Job Outlook For Physical Therapists In The Next 10 Years

Physical therapy or physiotherapy is a healthcare profession that focuses on the treatment of disabilities and the improvement of mobility, function and quality of life through assessment, diagnosis, intervention, and evaluation of patients. Those who practice physical therapy are called physical therapists or physiotherapists. As with modern medicine, physical therapy originated with the ancient Greeks. Back in 460 B.C., physicians such as Hippocrates and Galen advocated massage, manual therapy, and hydrotherapy – all basic techniques in the world of physical therapy. Fast forward to the modern world, physical therapy is now spearheading the last phase of treating patients, rehabilitation.

Rehabilitation is the reacclimatization of patients back to their normal world. Physical therapists teach patients to do things normally again – to walk normally, to write normally, or to eat normally. They help patients cope with their injuries and learn to live a normal life again. In addition, with the thousands of people being injured each day it is no wonder that physical therapists are in such high demand.

Earning Potential For Physical Therapists Working In The United States

According to the United States Bureau of Labor and Statistics, in 2010 alone, there were 198,600 physical therapists working in the United States earning on average $76,310 per year or $36.69 per hour. Growth rates are predicted to be at 39% up until the year 2020, meaning another 77,400 physical therapists will be hired up until the year 2020.  For comparison, most jobs only have a growth rate of 14%.

Earning Potential For Physical Therapists The demand for physical therapists, like most healthcare professions, will come in large part from the aging Generation X or Baby Boomer generation. As is common, the elderly are more prone to accidents, injuries, falls, strokes, heart attacks, and other mobility-related illnesses. The physical therapist is definitely the specialist for this particular problem. Moreover, with technology playing its part, minimally invasive surgery has become a norm in outpatient facilities. The physical therapist will be of high demand because of the need to rehabilitate these patients who recently went under the knife.

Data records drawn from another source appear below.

(** * Contact form and newsletter validation (homework_60)

    The repository validates two small form records with Yup schemas that
    Formik evaluates ([validationSchema]).  This development embeds

    - the JavaScript string primitives the schemas call ([trim], [split],
      [length], anchored regular expressions),
    - the part of Yup 1.x the schemas use (string / boolean / mixed schemas,
      [min], [max], [matches], [email], [test], [oneOf], [nullable],
      [required], object schemas validated with [abortEarly: false]); in
      Yup 1.x the presence and type checks of a schema run before its other
      tests, and a schema that fails them reports nothing else,
    - Formik's glue around a schema ([prepareDataForValidation],
      [yupToFormErrors], [isValid]) and its re-validation on every change,
      blur and submit,
    - the schemas of [src/components/ContactForm.tsx], of the second,
      hook-based copy of that component, and the exported schemas of
      [src/validation],

    and proves the properties the specification states about them.  Each
    component hands its own schema to Formik.  The rules and messages the
    specification quotes are those of ContactForm.tsx; the hook-based copy
    is checked against them, and the exported schemas, which no form uses,
    are evaluated for comparison. *)

From Stdlib Require Import NArith List String Ascii Bool Lia.
From stdpp Require Import gmap strings pretty list fin_maps.

Local Open Scope nat_scope.

(* ===================================================================== *)
(** ** JavaScript strings *)
(* ===================================================================== *)

Module JS.

(** A JavaScript string is a sequence of UTF-16 code units; [length]
    counts code units. *)
Abbreviation str := (list N).

(** An ASCII literal as a JavaScript string. *)
Definition lit (s : string) : str :=
  map N_of_ascii (list_ascii_of_string s).

(** WhiteSpace and LineTerminator code units: what [String.prototype.trim]
    strips and what the class [\s] matches. *)
Definition isWhiteSpace (c : N) : bool :=
  ((9 <=? c) && (c <=? 13) || (c =? 32) || (c =? 160) || (c =? 5760)
   || (8192 <=? c) && (c <=? 8202) || (c =? 8232) || (c =? 8233)
   || (c =? 8239) || (c =? 8287) || (c =? 12288) || (c =? 65279))%N.

Fixpoint trimStart (s : str) : str :=
  match s with
  | c :: s' => if isWhiteSpace c then trimStart s' else s
  | [] => []
  end.

Definition trimEnd (s : str) : str := rev (trimStart (rev s)).

Definition trim (s : str) : str := trimEnd (trimStart s).

(** [s.split(sep)] for a separator of one code unit: the pieces between
    the occurrences of [sep]; the empty string splits into one empty
    piece. *)
Fixpoint split (sep : N) (s : str) : list str :=
  match s with
  | [] => [[]]
  | c :: s' =>
      if (c =? sep)%N then [] :: split sep s'
      else match split sep s' with
           | p :: ps => (c :: p) :: ps
           | [] => [[c]]
           end
  end.

(** Truthiness of a string: [!!value]. *)
Definition truthy (s : str) : bool :=
  match s with [] => false | _ :: _ => true end.

Definition SPACE : N := 32%N.

End JS.

(* ===================================================================== *)
(** ** Regular expressions *)
(* ===================================================================== *)

(** Every pattern of the schemas has the form [/^...$/] without flags, so
    [value.search(regex) !== -1] holds exactly when the whole value matches
    the body.  Bodies are matched by Brzozowski derivatives. *)

Module RegExp.

Inductive re : Type :=
| Never
| Empty
| Class (p : N -> bool)
| Seq (a b : re)
| Alt (a b : re)
| Star (a : re).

Currently though, the largest employers of physical therapists are private clinics who employ 97,000 physical therapists, hospitals who employ 55,000 physical therapists, and not far behind, nursing care facilities for the elderly who employ 14,000 physical therapists.

The job outlook for physical therapists looks pretty opportunistic in the coming years. Wages are at an all time high and benefits are bountiful whichever company you choose. It is definitely a fulfilling profession worth its weight in gold.